Geeta Dutt came up in the shadow of the New Theatres Calcutta sound that K. L. Saigal defined, and her early plaintive film songs share that world's soulful, lightly ornamented, deeply felt approach to a melody - though contemporaries stressed she quickly found a voice of her own.
listen forPlay Saigal's 'Jab Dil Hi Toot Gaya' before Geeta's breakthrough 'Mera Sundar Sapna Beet Gaya' and hear the shared unhurried, tear-stained delivery and the intimate, almost spoken tenderness at the phrase-ends.
Pankaj Mullick was a central architect of the New Theatres film-song and Rabindra Sangeet idiom that shaped Bengali music in Geeta Dutt's formative years, and his melodic, harmonium-and-strings romantic style is part of the tradition her lighter songs grew out of.
listen forPlay Mullick's 'Piya Milan Ko Jaana' then Geeta's 'Tadbeer Se Bigdi Hui Taqdeer' and hear the shared gentle, swaying romantic melodicism, the sense of a song leaning forward with easy warmth.

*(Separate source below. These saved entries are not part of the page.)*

Lemma grant_start_spec e req live n : grant_start e req live = Ret n ->
  0 <= n <= Z.max 0 (rq_Start req) /\
  (rq_GPUs req = 0 -> 0 < n -> lc_CpuContainers live + n <= en_MaxCPUContainers e) /\
  (0 < n -> 0 < rq_GPUs req -> lc_Gpus live + n * rq_GPUs req <= en_MaxGPUs e).
Proof.
  unfold grant_start. destruct (Z.gtb_spec (rq_GPUs req) 0).
  - destruct (rq_Cold req && _); [done|]. intros [= <-]. split; [lia|]. split; [lia|]. intros Hn _.
    set (q := Z.quot (en_MaxGPUs e - lc_Gpus live) (rq_GPUs req)) in *.
    assert (0 < q) by lia. assert (Hq : q * rq_GPUs req <= en_MaxGPUs e - lc_Gpus live).
    { destruct (Z_lt_le_dec (en_MaxGPUs e - lc_Gpus live) 0).
      - assert (q <= 0) by (apply Z.quot_le_upper_bound; lia). lia.
      - pose proof (Z.mul_quot_le (en_MaxGPUs e - lc_Gpus live) (rq_GPUs req)). lia. }
    nia.
  - destruct (rq_Cold req && _); [done|]. intros [= <-]. lia.
Qed.

Lemma admit_standing_granted s req fleet live g :
  entitled (st_entitlements s) -> admit_standing s req fleet live = Ret g -> granted s req fleet live g.
Proof.
  intros He (u & Hf%refuse_if_Ret & (models & Hm & H)%go_bind_Ret)%go_bind_Ret.
  assert (Hmod : Forall (usable_model (st_entitlements s) fleet) models /\ (0 < rq_GPUs req -> models <> [])).
  { unfold grant_models in Hm. destruct (_ && _); [done|]. destruct (Z.gtb_spec (rq_GPUs req) 0); [|injection Hm as <-; split; [done|lia]].
    unfold entitled_models in Hm. destruct (named_models _ _ _ _ _) as [ms|] eqn:E; [|done]. injection Hm as <-.
    split; [by eapply named_models_spec|]. intros _. eapply named_models_nonempty; [|done]. by apply entitled_models_left. }
  destruct Hmod as [Hm1 Hm2]. destruct ((rq_Start req =? 0) && _).
  - injection H as <-. split; simpl; try done; lia.
  - apply go_bind_Ret in H as (n & Hn & [= <-]). destruct (grant_start_spec _ _ _ _ Hn) as (H1 & H2 & H3). by split.
Qed.

Section Accounts.
Context (dir : directory).
(** The unique index [workspace_members_one_owner]. *)
Definition one_owner : Prop := forall m m', m ∈ dr_members dir -> m' ∈ dr_members dir ->
  mb_owner m = true -> mb_owner m' = true -> mb_workspace m = mb_workspace m' -> mb_user m = mb_user m'.

Lemma WorkspaceOwner_owns workspace user : WorkspaceOwner workspace dir = Some user -> owns user dir workspace = true.
Proof.
  unfold WorkspaceOwner, owns. destruct (List.find _ _) as [m|] eqn:E; [|done]. intros [= <-]. apply List.find_some in E as [Hm Hw].
  apply andb_true_iff in Hw as [<-%Z.eqb_eq Hb]. apply existsb_exists. exists m. split; [done|]. by rewrite Hb, !Z.eqb_refl.
Qed.

Lemma owns_WorkspaceOwner workspace user : one_owner -> owns user dir workspace = true -> WorkspaceOwner workspace dir = Some user.
Proof.
  intros Ho (m & Hm & Hw)%existsb_exists. apply andb_true_iff in Hw as [[<-%Z.eqb_eq Hb]%andb_true_iff Hw%Z.eqb_eq]. unfold WorkspaceOwner. destruct (List.find _ _) as [m'|] eqn:E.
  - apply List.find_some in E as [Hm' [Hw'%Z.eqb_eq Hb']%andb_true_iff]. simpl. f_equal.
    apply (Ho m' m); [by apply list_elem_of_In..|done|done|congruence].
  - pose proof (List.find_none _ _ E m Hm) as Hn. simpl in Hn. by rewrite Hw, Z.eqb_refl, Hb in Hn.
Qed.

Lemma live_app owner cs cs' :
  OwnerLiveContainers owner dir (cs ++ cs') =
  mkLiveContainers (lc_CpuContainers (OwnerLiveContainers owner dir cs) + lc_CpuContainers (OwnerLiveContainers owner dir cs'))
    (lc_Gpus (OwnerLiveContainers owner dir cs) + lc_Gpus (OwnerLiveContainers owner dir cs')).
Proof. unfold OwnerLiveContainers. simpl. rewrite !List.filter_app, length_app, map_app, sumZ_app. f_equal. lia. Qed.

Lemma live_cons owner c cs :
  OwnerLiveContainers owner dir (c :: cs) =
  mkLiveContainers ((if counted owner dir c && (hd_gpus c =? 0) then 1 else 0) + lc_CpuContainers (OwnerLiveContainers owner dir cs))
    ((if counted owner dir c then hd_gpus c else 0) + lc_Gpus (OwnerLiveContainers owner dir cs)).
Proof. unfold OwnerLiveContainers. simpl. destruct (counted owner dir c); simpl; [destruct (hd_gpus c =? 0)|]; simpl; f_equal; lia. Qed.

(** The containers an admission starts. *)
Definition new_containers (req : Request) (n : Z) : list Held := replicate (Z.to_nat n) (mkHeld (rq_Workspace req) (rq_GPUs req) false false).

Lemma live_new owner req n : 0 <= n ->
  OwnerLiveContainers owner dir (new_containers req n) =
  if owns owner dir (rq_Workspace req) then mkLiveContainers (if rq_GPUs req =? 0 then n else 0) (n * rq_GPUs req) else mkLiveContainers 0 0.
Proof.
  intros Hn. unfold new_containers. rewrite <- (Z2Nat.id n) at 2 3 by done. clear Hn.
  induction (Z.to_nat n) as [|k IH]; [unfold OwnerLiveContainers; simpl; by destruct (owns owner dir _), (rq_GPUs req =? 0)|].
  rewrite replicate_S, live_cons, IH. unfold counted. simpl. rewrite !andb_true_r.
  destruct (owns owner dir _); [|done]. simpl. destruct (rq_GPUs req =? 0); simpl; f_equal; lia.
Qed.

(** The containers of every account, started through [Admit] and stopped at
    any time; a mirror build's container is the platform's own and needs no
    admission.  [cpus] and [gpus] bound what the account [owner] was ever
    entitled to when it started any. *)
Inductive running (owner : uuid) (cpus gpus : Z) : list Held -> Prop :=
  | running_none : running owner cpus gpus []
  | running_start fresh pending now req cs b b' g n :
      running owner cpus gpus cs -> 0 <= rq_GPUs req -> Admit fresh pending dir now req cs b = Ret (b', g) -> 0 <= n <= gr_Start g ->
      (WorkspaceOwner (rq_Workspace req) dir = Some owner -> forall s, readStanding fresh owner pending now b = Ret (b', s) ->
         en_MaxCPUContainers (st_entitlements s) <= cpus /\ en_MaxGPUs (st_entitlements s) <= gpus) ->
      running owner cpus gpus (new_containers req n ++ cs)
  | running_mirror c cs : running owner cpus gpus cs -> hd_mirror c = true -> running owner cpus gpus (c :: cs)
  | running_stop cs1 c cs2 : running owner cpus gpus (cs1 ++ c :: cs2) ->
      running owner cpus gpus (cs1 ++ mkHeld (hd_workspace c) (hd_gpus c) true (hd_mirror c) :: cs2).

Lemma Admit_Ret fresh pending now req cs b b' g :
  Admit fresh pending dir now req cs b = Ret (b', g) -> exists owner connected s,
  AdmissionWorkspace (rq_Workspace req) dir = Some (owner, connected) /\ readStanding fresh owner pending now b = Ret (b', s) /\
  admit_standing s req (on_fleet (rq_Machine req) connected) (OwnerLiveContainers owner dir cs) = Ret g.
Proof.
  unfold Admit. destruct (AdmissionWorkspace _ _) as [[owner connected]|]; [|done].
  intros (u & _ & ([b1 s] & Hs & (g' & Hg & [= <- <-])%go_bind_Ret)%go_bind_Ret)%go_bind_Ret. by exists owner, connected, s.
Qed.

As a Bengali singer emerging from the same New Theatres milieu, Geeta Dutt followed a path that Kanan Devi - the great singer-actress of 1930s Bengali cinema - had opened, and both share a Bengali film-song sensibility of quick, light, emotionally transparent phrasing.
listen forSet Kanan Devi's 'Ai Chand Chhup Na Jana' next to Geeta's 'Na Jao Saiyan Chhuda Ke Baiyan' and listen for the same nimble, girlish sweetness and the Bengali-inflected lilt in how the melody skips between syllables.